Alone on a Deserted Isle in the Pacific for One Year

The Pacific's loneliest beach

A strip of beach on the Pacific's loneliest island -- uninhabited Palmyra Atoll.

People: Roger Lextrait — the ‘Noble Savage’ of Palmyra

by Marque A. Rome

“This is not Solitude — ’tis but to hold
Converse with Nature’s charms, and view her stores unrolled.” — Childe Harold

“Everyone asks why I lived on a desert island eight years: I did it to get away from the system. I experienced freedom like no man ever has.” — Roger Lextrait

Roger Lextrait has been described as “a mix of Robinson Crusoe, comedian, and gourmet chef.” He is unquestionably a cook, having once been grill chef at Paris’ famous Moulin Rouge, and executive chef at several Sheraton hotels.
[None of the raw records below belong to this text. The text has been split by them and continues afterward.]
(* ===== verification/Integrity.v ===== *)
(** * Integrity of the database

    [db_ok] is preserved by every SQL statement of the server; the lemmas of
    the first part are one per kind of table change, those of the second part
    one per statement. *)

From S2P Require Import Prelude JsValue JsJson Database Proc Http Auth Worker Scheduler Setup.
From S2P Require Import Router.

Open Scope js_scope.

(** ** Table changes *)

Lemma is_Some_insert {R} (m : gmap string R) k r x :
  is_Some (m !! x) → is_Some (<[k := r]> m !! x).
Proof. rewrite lookup_insert_is_Some'. auto. Qed.

Lemma is_Some_insert_eq {R} (m : gmap string R) k r : is_Some (<[k := r]> m !! k).
Proof. rewrite lookup_insert_eq. eauto. Qed.

Lemma is_Some_update_where {R} (m : gmap string R) P f x :
  is_Some (m !! x) → is_Some (update_where P f m !! x).
Proof. rewrite lookup_update_where. intros [r ->]. simpl. eauto. Qed.

Lemma has_key_true {R} (m : gmap string R) k : has_key m k = true ↔ is_Some (m !! k).
Proof. unfold has_key. destruct (m !! k); naive_solver. Qed.

Lemma has_key_false {R} (m : gmap string R) k : has_key m k = false ↔ m !! k = None.
Proof. unfold has_key. destruct (m !! k); naive_solver. Qed.

Lemma some_row_false {R} (P : R → bool) (m : gmap string R) :
  some_row P m = false ↔ ∀ k r, m !! k = Some r → P r = false.
Proof.
  unfold some_row. rewrite <- not_true_iff_false, existsb_exists. split.
  - intros H k r Hk. destruct (P r) eqn:E; [|done]. destruct H. exists r.
    split; [|done]. apply list_elem_of_In, elem_of_rows. eauto.
  - intros H (r & Hr & HP). apply list_elem_of_In, elem_of_rows in Hr as [k Hk].
    rewrite (H k r Hk) in HP. done.
Qed.

#[export] Hint Resolve is_Some_insert is_Some_insert_eq is_Some_update_where : sched.

(** Turn lookups in a changed table into lookups in the old one. *)
Ltac old_rows :=
  repeat match goal with
  | H : <[_ := _]> _ !! _ = Some _ |- _ =>
      apply lookup_insert_Some in H as [[? ?]|[? H]]
  | H : update_where _ _ _ !! _ = Some _ |- _ =>
      apply lookup_update_where_Some in H as (? & H & ?)
  | H : filter _ _ !! _ = Some _ |- _ =>
      apply map_lookup_filter_Some in H as [H _]
  end; simplify_eq/=.

Ltac db_ok_change :=
  match goal with H : db_ok ?db |- _ => destruct db; destruct H; simpl in * end;
  split; simpl in *; intros; old_rows; eauto with sched.

Lemma db_ok_insert_org db k r : db_ok db → db_ok (with_organizations <[k := r]> db).
Proof. intros. db_ok_change. Qed.

Lemma db_ok_insert_user db k r :
  db_ok db → is_Some (organizations db !! usr_org_id r) →
  db_ok (with_users <[k := r]> db).
Proof. intros. db_ok_change. Qed.

Lemma db_ok_insert_project db k r :
  db_ok db → prj_id r = k → is_Some (organizations db !! prj_org_id r) →
  db_ok (with_projects <[k := r]> db).
Proof. intros. db_ok_change. Qed.

Lemma db_ok_insert_queue db k r :
  db_ok db → q_id r = k → is_Some (projects db !! q_project_id r) →
  db_ok (with_queues <[k := r]> db).
Proof. intros. db_ok_change. Qed.

Lemma db_ok_insert_worker db k r :
  db_ok db → w_id r = k → db_ok (with_workers <[k := r]> db).
Proof. intros. db_ok_change. Qed.

Lemma db_ok_insert_heartbeat db k r :
  db_ok db → is_Some (workers db !! hb_worker_id r) →
  (∀ k' r', worker_heartbeats db !! k' = Some r' → hb_worker_id r' ≠ hb_worker_id r) →
  db_ok (with_heartbeats <[k := r]> db).
Proof. intros. db_ok_change; naive_solver. Qed.

Lemma db_ok_insert_job db k r :
  db_ok db → j_id r = k → is_Some (queues db !! j_queue_id r) → j_worker_id r = None →
  (∀ k' r' key, jobs db !! k' = Some r' → j_queue_id r' = j_queue_id r →
     j_idempotency_key r' = Some key → j_idempotency_key r ≠ Some key) →
  db_ok (with_jobs <[k := r]> db).
Proof. intros. db_ok_change; naive_solver. Qed.

Lemma db_ok_insert_exec db k r :
  db_ok db → x_id r = k → is_Some (jobs db !! x_job_id r) →
  db_ok (with_executions <[k := r]> db).
Proof. intros. db_ok_change. Qed.

Lemma db_ok_insert_log db k r :
  db_ok db → is_Some (jobs db !! l_job_id r) → db_ok (with_logs <[k := r]> db).
Proof. intros. db_ok_change. Qed.

Lemma db_ok_insert_dlq db k r :
  db_ok db → d_id r = k → is_Some (jobs db !! d_job_id r) →
  is_Some (queues db !! d_original_queue_id r) →
  (∀ k' r', dead_letter_queue db !! k' = Some r' → d_job_id r' ≠ d_job_id r) →
  db_ok (with_dlq <[k := r]> db).
Proof. intros. db_ok_change; naive_solver. Qed.

(** Updates that keep the key columns. *)
Definition keeps_job_keys (f : JobRow → JobRow) : Prop :=
  ∀ j, j_id (f j) = j_id j ∧ j_queue_id (f j) = j_queue_id j ∧
       j_idempotency_key (f j) = j_idempotency_key j.

Lemma job_assigns_keys l : keeps_job_keys (job_assigns l).
Proof.
  unfold job_assigns. induction l as [|a l IH] using rev_ind; intros j; [done|].
  rewrite foldl_app. simpl. destruct (IH j) as (<- & <- & <-).
  by destruct (foldl job_assign j l), a.
Qed.

Lemma db_ok_update_jobs db P f :
  db_ok db → keeps_job_keys f →
  (∀ j w, P j = true → j_worker_id (f j) = Some w →
     j_worker_id j = Some w ∨ is_Some (workers db !! w)) →
  db_ok (with_jobs (update_where P f) db).
Proof.
  intros Hok Hf Hw. db_ok_change.
  - destruct (P x); [|eauto]. destruct (Hf x) as (-> & _ & _). eauto.
  - destruct (P x); [|eauto]. destruct (Hf x) as (_ & -> & _). eauto.
  - destruct (P x) eqn:E; [|eauto].
    match goal with H : j_worker_id (f x) = Some _ |- _ => destruct (Hw _ _ E H) end; eauto.
  - assert (∀ j, j_queue_id (if P j then f j else j) = j_queue_id j ∧
                 j_idempotency_key (if P j then f j else j) = j_idempotency_key j) as Hk.
    { intros j. destruct (P j); [|done]. by destruct (Hf j) as (_ & ? & ?). }
    repeat match goal with
    | H : context [j_queue_id (if P ?j then _ else _)] |- _ => rewrite (proj1 (Hk j)) in H
    | H : j_idempotency_key (if P ?j then _ else _) = _ |- _ => rewrite (proj2 (Hk j)) in H
    end. eauto.
Qed.

Lemma db_ok_update_queues db P f :
  db_ok db → (∀ q, q_id (f q) = q_id q ∧ q_project_id (f q) = q_project_id q) →
  db_ok (with_queues (update_where P f) db).
Proof.
  intros Hok Hf. db_ok_change; destruct (P x); eauto; destruct (Hf x) as [E1 E2];
    rewrite ?E1, ?E2; eauto.
Qed.

Lemma db_ok_update_workers db P f :
  db_ok db → (∀ w, w_id (f w) = w_id w) → db_ok (with_workers (update_where P f) db).
Proof. intros Hok Hf. db_ok_change. destruct (P x); rewrite ?Hf; eauto. Qed.

Lemma db_ok_update_heartbeats db P f :
  db_ok db → (∀ h, hb_worker_id (f h) = hb_worker_id h) →
  db_ok (with_heartbeats (update_where P f) db).
Proof.
  intros Hok Hf. db_ok_change.
  - destruct (P x); rewrite ?Hf; eauto.
  - assert (∀ h, hb_worker_id (if P h then f h else h) = hb_worker_id h) as Hk
      by (intros h; by destruct (P h)). rewrite !Hk in *. eauto.
Qed.

Lemma db_ok_update_execs db P f :
  db_ok db → (∀ x, x_id (f x) = x_id x ∧ x_job_id (f x) = x_job_id x) →
  db_ok (with_executions (update_where P f) db).
Proof.
  intros Hok Hf. db_ok_change; destruct (P x); eauto; destruct (Hf x) as [E1 E2];
    rewrite ?E1, ?E2; eauto.
Qed.

Lemma db_ok_delete_dlq db (P : string * DlqRow → Prop) `{!∀ x, Decision (P x)} :
  db_ok db → db_ok (with_dlq (filter P) db).
Proof. intros. db_ok_change. Qed.

(** ** Statements *)

(** A statement that succeeds keeps the database intact. *)
Definition keeps_ok {X} (q : query X) : Prop :=
  ∀ n db x db', db_ok db → q n db = inr (x, db') → db_ok db'.

Lemma require_inr b e u : require b e = inr u ↔ b = true.
Proof. destruct b, u; naive_solver. Qed.

(** Split the checks of a statement off a successful run. *)
Ltac query_inv H :=
  repeat match type of H with
  | bind_sum _ _ = inr _ => apply bind_sum_inr in H as (? & ? & H)
  end;
  repeat match goal with
  | H : require _ _ = inr _ |- _ => apply require_inr in H
  | H : negb _ = true |- _ => apply negb_true_iff in H
  | H : has_key _ _ = true |- _ => apply has_key_true in H
  | H : has_key _ _ = false |- _ => apply has_key_false in H
  | H : some_row _ _ = false |- _ => rewrite some_row_false in H
  end.

Tactic Notation "keeps_start" reference(q) :=
  let n := fresh "n" in let db := fresh "db" in let x := fresh "x" in let db' := fresh "db'" in
  let Hok := fresh "Hok" in let H := fresh "H" in
  intros n db x db' Hok H; unfold q in H; query_inv H; simplify_eq.

(** Close a uniqueness side condition with the statement's own check. *)
Ltac no_such_row Hr :=
  match goal with H : ∀ k r, _ → bool_decide _ = false |- _ => specialize (H _ _ Hr) end;
  by case_bool_decide; naive_solver.

Section statements.
Context {W : World}.

(** Statements that only read. *)
Lemma keeps_ok_read {X} (q : query X) :
  (∀ n db x db', q n db = inr (x, db') → db' = db) → keeps_ok q.
Proof. intros Hq n db x db' Hok H. by rewrite (Hq _ _ _ _ H). Qed.

Lemma keeps_upsert_heartbeat id : keeps_ok (sql_upsert_heartbeat id).
Proof.
  keeps_start sql_upsert_heartbeat. case_match; query_inv H; simplify_eq.
  - by apply db_ok_update_heartbeats.
  - query_inv H. apply db_ok_insert_heartbeat; [done|done|].
    intros k' r' Hr ?. no_such_row Hr.
Qed.

Lemma keeps_insert_heartbeat id : keeps_ok (sql_insert_heartbeat id).
Proof.
  keeps_start sql_insert_heartbeat. apply db_ok_insert_heartbeat; [done|done|].
  intros k' r' Hr ?. no_such_row Hr.
Qed.

Lemma keeps_activate_worker id : keeps_ok (sql_activate_worker id).
Proof. keeps_start sql_activate_worker. by apply db_ok_update_workers. Qed.

Lemma keeps_insert_worker : keeps_ok sql_insert_worker.
Proof. keeps_start sql_insert_worker. by apply db_ok_insert_worker. Qed.

(** Updates of jobs that release the worker or leave it alone. *)
Lemma keeps_update_jobs db P l :
  db_ok db → (∀ j w, j_worker_id (job_assigns l j) = Some w → j_worker_id j = Some w) →
  db_ok (with_jobs (update_where P (job_assigns l)) db).
Proof.
  intros Hok Hw. apply db_ok_update_jobs; [done|apply job_assigns_keys|]. eauto.
Qed.

Lemma keeps_reap : keeps_ok sql_reap.
Proof. keeps_start sql_reap. apply keeps_update_jobs; [done|]. by intros []. Qed.

Lemma keeps_mark_running id a : keeps_ok (sql_mark_running id a).
Proof. keeps_start sql_mark_running. apply keeps_update_jobs; [done|]. by intros []. Qed.

Lemma keeps_insert_execution jid wid a : keeps_ok (sql_insert_execution jid wid a).
Proof. keeps_start sql_insert_execution. by apply db_ok_insert_exec. Qed.

Lemma keeps_insert_log jid l m : keeps_ok (sql_insert_log jid l m).
Proof. keeps_start sql_insert_log. by apply db_ok_insert_log. Qed.

Lemma keeps_complete id : keeps_ok (sql_complete id).
Proof. keeps_start sql_complete. apply keeps_update_jobs; [done|]. by intros []. Qed.

Lemma keeps_dead_letter id m : keeps_ok (sql_dead_letter id m).
Proof. keeps_start sql_dead_letter. apply keeps_update_jobs; [done|]. by intros []. Qed.

Lemma keeps_requeue id m : keeps_ok (sql_requeue id m).
Proof. keeps_start sql_requeue. apply keeps_update_jobs; [done|]. by intros []. Qed.

Lemma keeps_insert_dlq jid qid p r a : keeps_ok (sql_insert_dlq jid qid p r a).
Proof.
  keeps_start sql_insert_dlq. case_match; query_inv H; simplify_eq; [done|].
  query_inv H. apply db_ok_insert_dlq; [done..|].
  intros k' r' Hr ?. no_such_row Hr.
Qed.

Lemma keeps_finish_execution id s d e : keeps_ok (sql_finish_execution id s d e).
Proof. keeps_start sql_finish_execution. by apply db_ok_update_execs. Qed.

Lemma keeps_claim qid wid b : keeps_ok (sql_claim qid wid b).
Proof.
  keeps_start sql_claim. apply db_ok_update_jobs; [done|apply job_assigns_keys|].
  intros [] w HP Hw. simpl in *. simplify_eq. right.
  match goal with H : _ || _ = true |- _ => apply orb_true_iff in H as [Hs|Hk] end;
    [|by apply has_key_true].
  exfalso. unfold selected_by in HP. apply bool_decide_eq_true in Hs, HP.
  rewrite Hs in HP. set_solver.
Qed.

Lemma keeps_insert_org a b : keeps_ok (sql_insert_org a b).
Proof. keeps_start sql_insert_org. by apply db_ok_insert_org. Qed.

Lemma keeps_insert_user a b c d e : keeps_ok (sql_insert_user a b c d e).
Proof. keeps_start sql_insert_user. by apply db_ok_insert_user. Qed.

Lemma keeps_seed_project a b c d : keeps_ok (sql_seed_project a b c d).
Proof. keeps_start sql_seed_project. by apply db_ok_insert_project. Qed.

Lemma keeps_seed_queue a b c d : keeps_ok (sql_seed_queue a b c d).
Proof. keeps_start sql_seed_queue. by apply db_ok_insert_queue. Qed.

Lemma keeps_seed_job a b : keeps_ok (sql_seed_job a b).
Proof. keeps_start sql_seed_job. by apply db_ok_insert_job. Qed.

Lemma keeps_seed_worker : keeps_ok sql_seed_worker.
Proof. keeps_start sql_seed_worker. by apply db_ok_insert_worker. Qed.

Lemma keeps_insert_project a b c d : keeps_ok (sql_insert_project a b c d).
Proof. keeps_start sql_insert_project. by apply db_ok_insert_project. Qed.

Lemma keeps_insert_queue a b c d e : keeps_ok (sql_insert_queue a b c d e).
Proof. keeps_start sql_insert_queue. by apply db_ok_insert_queue. Qed.

Lemma keeps_set_paused b i o : keeps_ok (sql_set_paused b i o).
Proof. keeps_start sql_set_paused. by apply db_ok_update_queues. Qed.

Lemma keeps_update_queue a b c d e : keeps_ok (sql_update_queue a b c d e).
Proof. keeps_start sql_update_queue. by apply db_ok_update_queues. Qed.

Lemma keeps_insert_job a b c d e f g : keeps_ok (sql_insert_job a b c d e f g).
Proof.
  keeps_start sql_insert_job. apply db_ok_insert_job; [done..|].
  intros k' r' key Hr Hq Hk Hkey. simpl in *. rewrite Hkey in *.
  query_inv H. no_such_row Hr.
Qed.

Lemma keeps_delete_dlq i : keeps_ok (sql_delete_dlq i).
Proof. keeps_start sql_delete_dlq. by apply db_ok_delete_dlq. Qed.

Lemma keeps_retry_job i o : keeps_ok (sql_retry_job i o).
Proof. keeps_start sql_retry_job. apply keeps_update_jobs; [done|]. by intros []. Qed.

End statements.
He opened two French restaurants — the city’s first, he asserts — in Portland, Oregon, and named his three sailboats each in turn ‘Couscous’, after the Morroccan staple dish. “I’m a chef,” he explained, and appears also to be a man of “infinite humor” in Shakespeare’s phrase.

But “Robinson Crusoe” he is not: Defoe painted Crusoe as a Puritan; and Lextrait paints himself as Mr. Natural.

Aged 61, he was born in Selestat, Alsace, but calls himself a Parisian. He emigrated to the United States during the late ’60s and is a naturalized American citizen.

Lextrait has sailed some 60,000 nautical miles, crossing the Atlantic four times; visited 36 countries; cooked for the king of Tonga in Pago Pago; and played bass with a member of Santana in Portland. He SCUBA dives, paints, silk screens, and once modeled swimsuits.

Lextrait is thus a raconteur of endless variety, but his tales mostly center on his experience as the wild man of a desert island in the Pacific, Palmyra. He lived there eight years.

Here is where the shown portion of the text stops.